Agrandada, la piel era un desierto de sangre seca y resquebrajada y cañones de cuchilladas y heridas abiertas. Recogí pelos, decenas de ellos, esos pelos de color rubio claro y tan delgados como los de un bebé. La mayoría medía entre dieciocho y veinte centímetros de largo. Estaban adheridos a su vientre, sus hombros y sus pechos. No encontré ninguno en su cara, y los puse dentro de un sobre de papel para mantenerlos secos.
Las horas eran ladrones que se deslizaban con rapidez robándose la mañana, y por mucho que traté de encontrar una explicación para el hecho de que tanto el suéter tejido como el corpiño hubieran sido desgarrados hasta romper la tela, no encontré ninguna salvo la verdad. El asesino lo había hecho con las manos desnudas.
—Nunca vi algo así —declaré—. Para esto hace falta una fuerza increíble.
—Tal vez el tipo había consumido cocaína o polvo de ángel o algo por el estilo —conjeturó Marino—. Eso explicaría también lo que le hizo a la muchacha. Y también lo de la munición Gold Dot. Me refiero a que quizá trafique con drogas por la calle.
—Creo que ésa es la munición de la que Lucy habló —me pareció recordar—. Si estaba completamente drogado —señalé mientras metía fibras en otro sobre—, entonces me parece bastante poco probable que su pensamiento haya estado tan organizado.
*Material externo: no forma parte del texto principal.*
(** [nvram commit]: the image goes to the device, the staging file goes. *)
Lemma commit_command p w m u dev nd : ready w m u → HEADER + u + 2 ≤ SP →
  (∃ w0, find_mtd w = Done (Some dev, w0)) → w_files w !! dev = Some nd → dev ≠ NVRAM_STAGING →
  ∃ w' data l ww cr cn, main [p; "commit"%string] w = Done (0%Z, w') ∧
    w_files w' = delete NVRAM_STAGING (<[dev := Node (nd_mode nd) (write_over (nd_data nd) data)]> (w_files w)) ∧
    stored data l ww cr cn ∧ ∀ n, image_var l ww cr cn n = m n.
Proof.
  intros Rd Fit [w0 Fw] Nd Ne. destruct (rd_vars _ _ _ Rd) as (lv & Vl & Okl & Szl).
  destruct (write_run [p; "commit"%string] w m u m lv true Rd) as (w' & u' & E & Rd' & Hu & So & Sd & fd & F1 & F2 & Er);
    [reflexivity|reflexivity| |done|done|lia| |].
  - intros nv data w1 Op Mw1. exists nv, 1%Z. split; [reflexivity|done].
  - intros n ww cr cn. destruct (rd_image _ _ _ Rd) as (? & ? & ? & l & ? & ? & ? & ? & ? & ? & ? & ? & Im). rewrite <-Im. apply sdram_some.
  - destruct (rd_image _ _ _ Rd') as (dev' & mode & data & l & ww & cr & cn & Fd & F & Rg & Hi & St & Im).
    change (w_files (w_set_erase 0 w')) with (w_files w') in F. rewrite F in F1. injection F1 as <-. cbn [nd_data] in Er.
    pose proof (find_mtd_same i0 esz0 _ _ _ _ Sd Fw) as Fd1.
    assert (Fd2 : find_mtd w' = Done (Some dev, w')).
    { pose proof (find_mtd_same i0 esz0 (w_set_erase 0 w') w' _ _ ltac:(split; [split; apply (proj2 (sd_mem _ _ Sd))|done..]) Fd) as H.
      rewrite H in Fd1. injection Fd1 as -> _. rewrite H. cbn [w_erase w_set_erase]. rewrite <-Er. by destruct w'. }
    exists (w_set_files (delete NVRAM_STAGING (<[dev := Node (nd_mode nd) (write_over (nd_data nd) data)]> (w_files w'))) w'), data, l, ww, cr, cn.
    rewrite E. split_and!; [|cbn [w_files w_set_files]; rewrite F2; by apply delete_staging|done|done].
    unfold staging_to_nvram. rewrite (mthen_done _ _ _ _ _ Fd2), (mthen_done (mgets _) _ w' _ w' eq_refl).
    destruct (so_image _ _ _ _ _ St) as (? & ? & ? & _ & Lp). pose proof SP_eq.
    rewrite Er, (proj2 (Z.ltb_lt _ _)) by lia.
    rewrite (mthen_done (read_buf _) _ w' (Some data) w').
    2: { unfold read_buf, mgets. rewrite F, Er, Nat2Z.id. cbn [nd_data]. by rewrite Nat.leb_refl, take_ge. }
    assert (Fn : w_files w' !! dev = Some nd) by (rewrite F2, lookup_insert_ne by (intros Hs; by apply Ne); exact Nd).
    rewrite (mthen_done (mgets _) _ w' (Some nd) w') by (unfold mgets; rewrite Fn; reflexivity). reflexivity.
Qed.
End Commands.

(** ** [nvram info] *)

#[local] Opaque crc8.

Section Info.
Context (signed_char : bool) (percent : Z → string).

(** The header as [do_info] reads it, and the checksum it calculates. *)
Definition info_reads : N (Z * Z * Z * Z * Z * Z) :=
  let! hdr := nvram_header in
  let! magic := get32 (hdr + magic_at) in
  let! len := get32 (hdr + len_at) in
  let! crc_ver_init := get32 (hdr + crc_ver_init_at) in
  let! config_refresh := get32 (hdr + config_refresh_at) in
  let! config_ncdl := get32 (hdr + config_ncdl_at) in
  let! data := bytes_at (hdr + NVRAM_CRC_START_POSITION) in
  let! crc := mderef (hndcrc8 data (Z.to_nat (u32 (len - Z.of_nat NVRAM_CRC_START_POSITION))) 0xff) in
  mreturn (magic, len, crc_ver_init, config_refresh, config_ncdl, crc).

Lemma info_reads_run h pre data len w cr cn :
  nv_mmap h = pre ++ header_bytes len w cr cn ++ data → NVRAM_START (nv_erase h) = length pre →
  (20 <= len < 2 ^ 32)%Z → Z.to_nat len ≤ HEADER + length data →
  (0 <= w < 2 ^ 32 ∧ 0 <= cr < 2 ^ 32 ∧ 0 <= cn < 2 ^ 32)%Z →
  info_reads h = Done ((NVRAM_MAGIC, len, w, cr, cn, crc8 (crc_bytes len (header_bytes len w cr cn ++ data)) 0xff), h).
Proof.
  intros E St Rl Ll (Rw & Rr & Rn). unfold info_reads.
  rewrite (mthen_done nvram_header _ h (length pre) h) by (unfold nvram_header, mgets; rewrite St; reflexivity).
  unfold header_bytes in E.
  rewrite (mthen_done _ _ _ _ _ (get32_run (length pre + magic_at) pre NVRAM_MAGIC (le32 len ++ le32 w ++ le32 cr ++ le32 cn ++ data) h
    ltac:(rewrite E, <-!app_assoc; reflexivity) ltac:(unfold magic_at; lia) ltac:(unfold NVRAM_MAGIC; lia))).
  rewrite (mthen_done _ _ _ _ _ (get32_run (length pre + len_at) (pre ++ le32 NVRAM_MAGIC) len (le32 w ++ le32 cr ++ le32 cn ++ data) h
    ltac:(rewrite E, <-!app_assoc; reflexivity) ltac:(rewrite !length_app; reflexivity) ltac:(lia))).
  rewrite (mthen_done _ _ _ _ _ (get32_run (length pre + crc_ver_init_at) (pre ++ le32 NVRAM_MAGIC ++ le32 len) w (le32 cr ++ le32 cn ++ data) h
    ltac:(rewrite E, <-!app_assoc; reflexivity) ltac:(rewrite !length_app; reflexivity) Rw)).
  rewrite (mthen_done _ _ _ _ _ (get32_run (length pre + config_refresh_at) (pre ++ le32 NVRAM_MAGIC ++ le32 len ++ le32 w) cr (le32 cn ++ data) h
    ltac:(rewrite E, <-!app_assoc; reflexivity) ltac:(rewrite !length_app; reflexivity) Rr)).
  rewrite (mthen_done _ _ _ _ _ (get32_run (length pre + config_ncdl_at) (pre ++ le32 NVRAM_MAGIC ++ le32 len ++ le32 w ++ le32 cr) cn data h
    ltac:(rewrite E, <-!app_assoc; reflexivity) ltac:(rewrite !length_app; reflexivity) Rn)).
  fold (header_bytes len w cr cn) in E. set (image := header_bytes len w cr cn ++ data) in *.
  rewrite (mthen_done (bytes_at _) _ h (drop NVRAM_CRC_START_POSITION (map code image)) h).
  2: { unfold bytes_at, mgets. rewrite E, <-drop_drop, drop_app_length. symmetry. do 2 f_equal. }
  assert (Li : length (drop NVRAM_CRC_START_POSITION (map code image)) = HEADER + length data - NVRAM_CRC_START_POSITION).
  { rewrite length_drop, length_map. unfold image. rewrite length_app. done. }
  replace (Z.to_nat (u32 (len - Z.of_nat NVRAM_CRC_START_POSITION))) with (Z.to_nat len - NVRAM_CRC_START_POSITION).
  2: { unfold u32, NVRAM_CRC_START_POSITION. rewrite Z.mod_small by lia. lia. }
  rewrite hndcrc8_take; [reflexivity|rewrite Li; lia| |unfold is_byte; lia].
  apply Forall_drop, codes_bytes.
Qed.

(** The two numbers on the line of the checksum are the same. *)
Definition crc_line (stored calculated : Z) : string :=
  ln ("CRC8:          0x" +:+ print_X 2 stored +:+ " (calculated: 0x" +:+ print_X 2 calculated +:+ ")").

Lemma do_info_run h f w magic len cvi cr cn crc : w_mem w = [] → nv_mem h = [] →
  info_reads h = Done ((magic, len, cvi, cr, cn, crc), h) →
  ∃ w' l1 l2 rest, do_info percent (Handle h f) w = Done ((0%Z, Handle h f), w') ∧
    w_stdout w' = w_stdout w ++ [l1; l2] ++ crc_line (Z.land cvi 0xFF) crc :: rest.
Proof.
  intros Mw Mh E. pose proof (with_handle_run info_reads h f w _ _ Mw Mh E Mh) as R.
  unfold do_info. fold info_reads. rewrite (mthen_done _ _ _ _ _ R). cbv beta iota.
  eexists _, _, _, _. split; [reflexivity|]. cbn [w_stdout w_print]. rewrite <-!app_assoc. reflexivity.
Qed.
El tipo puso en la puerta el cartel de «Cerrado», le echó llave, no salió por la puerta de atrás hasta estar preparado. Y, quizá, después incluso de lavarse.
—No hay pruebas de que lo haya hecho —comentó Marino—. No había nada en el desagüe, la pileta o el inodoro. Ninguna toalla de papel ensangrentada. Nada. Ni siquiera en la puerta que abrió al salir del cuarto de depósito, de modo que lo que pienso es que usó algo, tal vez parte de su ropa, una toalla de papel, quién puede saberlo, para abrir la puerta y no dejar sangre ni huellas en el pomo.